For many it was a moment of truth, learning that the sponsored amble was not the direct route to Hyde Park (barely two miles) but a more circuitous seven miles. Some cheered up, however, when they realised that the marathon would take them up Sloane Street and past their favourite Christian Lacroix.

'I do hope we get some Perrier on the way,' one fashion editor said wistfully. Some 2,500 people wandered off along the Embankment, and in five minutes were admiring their stamina and staying power.

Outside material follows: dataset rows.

Record MobileSyncBatchResult := {
  br_batchId : string; br_acceptedItems : Z; br_conflicts : list string }.

Record MobileConflictResolution := {
  cr_conflictId : string; cr_queueItemId : string; cr_localEntityId : string;
  cr_resolution : SyncConflictResolutionStrategy; cr_resolvedAt : string; cr_payloadHash : string }.

Inductive PrintStatus := print_simulated | print_printed.
Record MobilePrintReceipt := {
  rc_receiptId : string; rc_localEntityId : string; rc_reservedNumber : Z; rc_printerAdapter : string;
  rc_status : PrintStatus; rc_printedAt : string; rc_contentHash : string }.

Record MobileRemoteWipeReceipt := {
  wr_wipeReceiptId : string; wr_deviceId : string; wr_reason : string; wr_wipedAt : string }.

Record MobileRuntimeSnapshot := {
  sn_activeSession : option MobileSessionContext; sn_activePackage : option MobileNormativePackageSnapshot;
  sn_devicePosture : option MobileDevicePosture; sn_draftCount : nat; sn_queuedCount : nat;
  sn_evidenceCount : nat; sn_printReceiptCount : nat; sn_conflictResolutionCount : nat;
  sn_pendingWipe : bool }.

(** The options with their defaults. *)
Record MobileRuntimeOptions := {
  mo_requiredRoles : list string; mo_requireEvidenceToFinalize : bool; mo_draftIdPrefix : string }.
Definition default_options : MobileRuntimeOptions :=
  {| mo_requiredRoles := []; mo_requireEvidenceToFinalize := true; mo_draftIdPrefix := "entity-local" |}.

(** What the runtime hashes. *)
Inductive HashSubject :=
| HashCreated (payload : list (string * json)) (input : CreateMobileDraftInput)
| HashFinalized (draft : MobileEntityDraft) (finalizedAt : string)
| HashReceipt (localEntityId : string) (reservedNumber : Z) (payloadHash : string) (evidence : list string).

(** ** The local store *)

(** The collections of the encrypted store, each a [Map] from keys to values. *)
Record Collections := {
  c_session : jsmap string MobileSessionContext;
  c_device : jsmap string MobileDevicePosture;
  c_package : jsmap string MobileNormativePackageSnapshot;
  c_reservations : jsmap string MobileNumberingReservation;
  c_drafts : jsmap string MobileEntityDraft;
  c_evidence : jsmap string MobileEvidenceDraft;
  c_queue : jsmap string MobileSyncQueueItem;
  c_resolutions : jsmap string MobileConflictResolution;
  c_receipts : jsmap string MobilePrintReceipt;
  c_wipes : jsmap string MobileRemoteWipeReceipt }.
Definition no_collections : Collections :=
  {| c_session := []; c_device := []; c_package := []; c_reservations := []; c_drafts := []; c_evidence := []; c_queue := []; c_resolutions := []; c_receipts := []; c_wipes := [] |}.
(* ===== verification/MobileInv.v ===== *)
(** * MobileInv: the invariant of the device, kept by every operation, and what the operations do.

    Section [claims] takes the ports; [preservation] adds what they promise: ids never repeat,
    a content hash is not empty, and two grants of the backend have different ids. *)
From S2P Require Import Prelude JsMap JsText JsDate JsJson MobileRuntime.
From Stdlib Require Import Ascii.
Local Open Scope Z_scope.

Section claims.
Context (options : MobileRuntimeOptions)
        (clock : nat → string) (ids : nat → string → string) (contentHash : HashSubject → string)
        (fetchPackage : nat → outcome MobileError MobileNormativePackageSnapshot)
        (backendReserve : nat → ReserveRequest → outcome MobileError MobileNumberingReservation)
        (backendSubmit : nat → BatchRequest → outcome MobileError MobileSyncBatchResult)
        (backendResolve : nat → ResolveRequest → outcome MobileError MobileConflictResolution)
        (printer : option (nat → PrintRequest → outcome MobileError MobilePrintReceipt)).

Notation createDraft := (createDraft options clock ids contentHash).
Notation finalizeOffline := (finalizeOffline options clock contentHash).
Notation enqueue := (enqueue clock ids).
Notation submitPendingQueue := (submitPendingQueue clock ids backendSubmit).
Notation run_op := (run_op options clock ids contentHash fetchPackage backendReserve backendSubmit backendResolve printer).
Notation run_ops := (run_ops options clock ids contentHash fetchPackage backendReserve backendSubmit backendResolve printer).

(** ** Choosing a reservation *)

(** What [find] looks for, at a clock reading. *)
Definition usable (entityType : string) (requested : option Z) (t : string) (r : MobileNumberingReservation) : Prop :=
  mr_status r = mr_reserved ∧ mr_entityType r = entityType ∧ date_gt (mr_validUntil r) t = true ∧
  mr_nextNumber r ≤ mr_endNumber r ∧ (∀ q, requested = Some q → q ≠ 0 → mr_nextNumber r = q).
(* ===== verification/CronSearch.v ===== *)
(** * CronSearch: what the search over dates and minutes finds, in UTC and with any zone
    data. *)
From S2P Require Import Prelude JsMap JsText JsDate Cron CronParse.
From Stdlib Require Import Ascii.

Local Open Scope Z_scope.

(** A minute at which the expression is due. *)
Definition due (p : ParsedCron) (t : Z) : Prop := t mod MINUTE_MS = 0 ∧ matches p (utcWall t) = true.

(** [Date.UTC] reads the years 0 to 99 as 1900 to 1999: the calendar is exact from year 100 on. *)
Definition YEAR_100 : Z := days_from_civil 100 1 1 * MS_PER_DAY.
Definition exact_time (t : Z) : Prop := YEAR_100 ≤ t ≤ MAX_TIME.

Definition day_start (t : Z) : Z := t / DAY_MS * DAY_MS.
Definition time_of (day hour minute : Z) : Z := day + hour * 3600000 + minute * 60000.

(** ** The calendar of a day *)

Lemma YEAR_100_value : YEAR_100 = -59011459200000.
Proof. reflexivity. Qed.
Lemma DAY_MS_value : DAY_MS = 86400000.
Proof. reflexivity. Qed.

Lemma exact_year t : exact_time t → 100 ≤ df_year (utc_fields t).
Proof.
  intros [Ht _]. destruct (Z.lt_ge_cases (df_year (utc_fields t)) 100) as [Hy|]; [|done].
  assert (t < YEAR_100); [|lia]. apply fields_lt_iff. left.
  by replace (df_year (utc_fields YEAR_100)) with 100 by (vm_compute; reflexivity).
Qed.

Lemma utcWall_at t : utcWall t = at_time (utcWall (day_start t)) (t mod DAY_MS / 3600000) (t mod DAY_MS / 60000 mod 60).
Proof.
  unfold utcWall, utc_fields, at_time, day_start. change DAY_MS with MS_PER_DAY.
  rewrite Z.div_mul by done. by destruct (civil_from_days (t / MS_PER_DAY)) as [[y m] d].
Qed.

Lemma utcWall_time_of d h m :
  0 ≤ h < 24 → 0 ≤ m < 60 → utcWall (time_of (day_start d) h m) = at_time (utcWall (day_start d)) h m.
Proof.
  intros Hh Hm. rewrite (utcWall_at (time_of _ _ _)). unfold time_of, day_start.
  rewrite ?DAY_MS_value.
  f_equal; [f_equal|..]; Z.div_mod_to_equations; lia.
Qed.

Lemma day_fields t :
  exact_time t → ∃ y m d, civil_from_days (t / MS_PER_DAY) = (y, m, d) ∧ 100 ≤ y ∧ make_day y m d = t / MS_PER_DAY.
Proof.
  intros Ht. pose proof (exact_year t Ht) as Hy. pose proof (days_civil_days (t / MS_PER_DAY)) as Hd.
  unfold utc_fields in Hy. destruct (civil_from_days (t / MS_PER_DAY)) as [[y m] d]. exists y, m, d.
  split_and!; [done|done|]. rewrite <- days_from_civil_day. by destruct Hd.
Qed.

Lemma wallTime_at t h m :
  exact_time t → wallTime (at_time (utcWall (day_start t)) h m) = time_clip (time_of (day_start t) h m).
Proof.
  intros (y & mo & d & Hc & Hy & Hd)%day_fields. unfold wallTime, Date_UTC, at_time, utcWall, utc_fields, day_start, time_of.
  change DAY_MS with MS_PER_DAY. rewrite Z.div_mul by done. rewrite Hc.
  cbn [wm_year wm_month wm_day wm_hour wm_minute df_year df_month df_day].
  replace ((0 <=? y) && (y <=? 99)) with false by lia. rewrite Hd. f_equal. unfold make_time. lia.
Qed.

Lemma clip_exact t : exact_time t → time_clip t = Some t.
Proof.
  intros [H1 H2]. unfold time_clip. rewrite YEAR_100_value in *.
  by rewrite (proj2 (Z.leb_le _ _)) by (unfold MAX_TIME in *; lia).
Qed.

Lemma exact_time_of t h m : exact_time t → 0 ≤ h < 24 → 0 ≤ m < 60 → time_of (day_start t) h m ≤ MAX_TIME →
  exact_time (time_of (day_start t) h m).
Proof.
  intros [H1 H2] Hh Hm Hle. split; [|done]. rewrite YEAR_100_value in *.
  unfold time_of, day_start. rewrite DAY_MS_value. Z.div_mod_to_equations. lia.
Qed.

Lemma day_start_exact t : exact_time t → exact_time (day_start t).
Proof.
  intros Ht. replace (day_start t) with (time_of (day_start t) 0 0) by (unfold time_of; lia).
  apply exact_time_of; [done|lia|lia|]. destruct Ht as [_ Ht]. unfold time_of, day_start. rewrite DAY_MS_value.
  Z.div_mod_to_equations. lia.
Qed.

Lemma wallDate_at w h m : wallDate (at_time w h m) = wallTime (at_time w 0 0).
Proof. reflexivity. Qed.

Lemma wallDate_exact t : exact_time t → wallDate (utcWall t) = Some (day_start t).
Proof.
  intros Ht. rewrite (utcWall_at t), wallDate_at, (wallTime_at t 0 0 Ht). replace (time_of (day_start t) 0 0) with (day_start t) by (unfold time_of; lia).
  apply clip_exact, day_start_exact, Ht.
Qed.

(** ** Matching *)

Lemma weekday_time_of t h m :
  0 ≤ h < 24 → 0 ≤ m < 60 → utc_weekday (time_of (day_start t) h m) = utc_weekday (day_start t).
Proof.
  intros Hh Hm. unfold utc_weekday, time_of, day_start. rewrite ?DAY_MS_value.
  assert (MS_PER_DAY = 86400000) as -> by reflexivity. do 2 f_equal. Z.div_mod_to_equations. lia.
Qed.

Lemma matchesDay_at p t h m :
  exact_time t → 0 ≤ h < 24 → 0 ≤ m < 60 → time_of (day_start t) h m ≤ MAX_TIME →
  matchesDay p (at_time (utcWall (day_start t)) h m) = matchesDay p (utcWall (day_start t)).
Proof.
  intros Ht Hh Hm Hle. unfold matchesDay. rewrite (wallTime_at t) by done.
  rewrite (clip_exact _ (exact_time_of t h m Ht Hh Hm Hle)), weekday_time_of by done.
  assert (wallTime (utcWall (day_start t)) = Some (day_start t)) as ->; [|done].
  replace (utcWall (day_start t)) with (at_time (utcWall (day_start t)) 0 0).
  - rewrite (wallTime_at t) by done. replace (time_of (day_start t) 0 0) with (day_start t) by (unfold time_of; lia).
    apply clip_exact. replace (day_start t) with (time_of (day_start t) 0 0) by (unfold time_of; lia).
    apply exact_time_of; [done|lia|lia|]. unfold time_of in *. lia.
  - rewrite <- (utcWall_time_of t) by lia. f_equal. unfold time_of. lia.
Qed.

(** Being due is a matter of the day, the hour and the minute. *)
Lemma due_time_of p t h m :
  exact_time t → 0 ≤ h < 24 → 0 ≤ m < 60 → time_of (day_start t) h m ≤ MAX_TIME →
  due p (time_of (day_start t) h m) ↔
  h ∈ pc_hour p ∧ m ∈ pc_minute p ∧ has (pc_month p) (wm_month (utcWall (day_start t))) = true ∧
  matchesDay p (utcWall (day_start t)) = true.
Proof.
  intros Ht Hh Hm Hle. unfold due, matches. rewrite utcWall_time_of, matchesDay_at by done.
  cbn [at_time wm_minute wm_hour wm_month]. unfold has. rewrite !andb_true_iff, !bool_decide_eq_true.
  assert (time_of (day_start t) h m mod MINUTE_MS = 0) as ->; [|naive_solver].
  unfold time_of, day_start. rewrite ?DAY_MS_value. unfold MINUTE_MS. Z.div_mod_to_equations. lia.
Qed.

Lemma due_split p t : exact_time t → due p t →
  ∃ h m, 0 ≤ h < 24 ∧ 0 ≤ m < 60 ∧ t = time_of (day_start t) h m.
Proof.
  intros _ [Hmod _]. exists (t mod DAY_MS / 3600000), (t mod DAY_MS / 60000 mod 60).
  unfold time_of, day_start in *. rewrite ?DAY_MS_value. unfold MINUTE_MS in *.
  split_and!; Z.div_mod_to_equations; lia.
Qed.

(** ** One date *)

Section utc.
Context (intl : string → option Formatter) (p : ParsedCron) (Hp : parsed_ok p) (first last : Z).
Context (Hfirst : YEAR_100 ≤ first) (Hlast : last ≤ MAX_TIME).

Lemma between_exact t : first ≤ t ≤ last → exact_time t.
Proof using Hfirst Hlast. unfold exact_time. lia. Qed.

(** The minutes a list of times stands for on the date of [d]. *)
Definition candidate (d : Z) (times : list (Z * Z)) (c : Z) : Prop :=
  ∃ h m, (h, m) ∈ times ∧ c = time_of (day_start d) h m ∧ first ≤ c ≤ last.

Lemma latest_none : latest None first last None [Some 0] None = Ok None.
Proof. reflexivity. Qed.
Lemma latest_some l :
  wallTime (utcWall l) = Some l → exact_time l →
  latest None first last (Some l) [Some 0] None = Ok (if (first <=? l) && (l <=? last) then Some l else None).
Proof.
  intros Hl He. unfold latest. cbn [mbind option_bind less]. rewrite Z.sub_0_r. cbn [less].
  destruct (Z.ltb_spec l first) as [H1|H1]; cbn [orb].
  { by rewrite (proj2 (Z.leb_gt first l)) by done. }
  destruct (Z.ltb_spec last l) as [H2|H2].
  { by rewrite (proj2 (Z.leb_gt l last)), andb_false_r by done. }
  rewrite !(proj2 (Z.leb_le _ _)) by done. unfold readWall. cbn [mbind option_bind]. rewrite (clip_exact l He).
  cbn [fmap option_fmap option_map mbind option_bind outcome_bind andb]. rewrite Hl. cbn [same]. by rewrite Z.eqb_refl.
Qed.
(** [this.mutationContext.getStore()!.changes = []], after each item of a durable batch. *)
Definition keep_changes (f : nat) : M () := modify (upd_frame f (set_changes (λ _, []))).

(** ** Locks of queue items *)

(** [queueItems] is the projection key of a queue item. *)
Context (queueItems : string → P).

Definition root (s : State) (f : nat) : nat := default f (last (ancestors (parent s) f)).

(** One turn of the loop of [queueResolution] for the lock [k]: [true] runs the operation,
    [false] waits for the lock to be released and tries again. *)
Definition queueResolution (f : nat) (k : string) (nested : bool) : M bool :=
  s ← getf id;
  let owner := root s f in
  match queueResolutionLocks s !! k with
  | None =>
      _ ← modify (set_locks <[k := (owner, f)]>);
      _ ← modify (upd_frame owner (set_releases (λ l, l ++ [k])));
      _ ← claimProjection f (queueItems k);
      mret true
  | Some (holder, holding) =>
      if bool_decide (holder = owner) then
        _ ← throw_if (frameIsActive s holding) (conflict_state "A queue item cannot recursively resolve itself.");
        _ ← modify (set_locks <[k := (owner, f)]>);
        _ ← claimProjection f (queueItems k);
        mret true
      else
        _ ← throw_if nested (conflict_state "An owned callback cannot wait for another queue owner.");
        mret false
  end.
End frames.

Dogs, prams and roller-blading boys joined the procession. A few passers-by looked bemused by the 'pink parade' of gay men, all bronzed biceps and muscley legs in too-tight cut-off shorts and tiny T-shirts. The majority made it to Sloane Street in west London, slowing down to window shop.

The strung-out line of walkers, trailing white ballons proclaiming 'Walk For Life,' meandered into Hyde Park and towards the exhibition of Quilts of Love (made in memory of people who have died from Aids) which were laid out like tombstones on the grass.

The names of those lost to the disease were read out over a Tannoy. It was sobering and sad. Aching legs were forgotten, people remembered that they had just walked for life and they could do it again.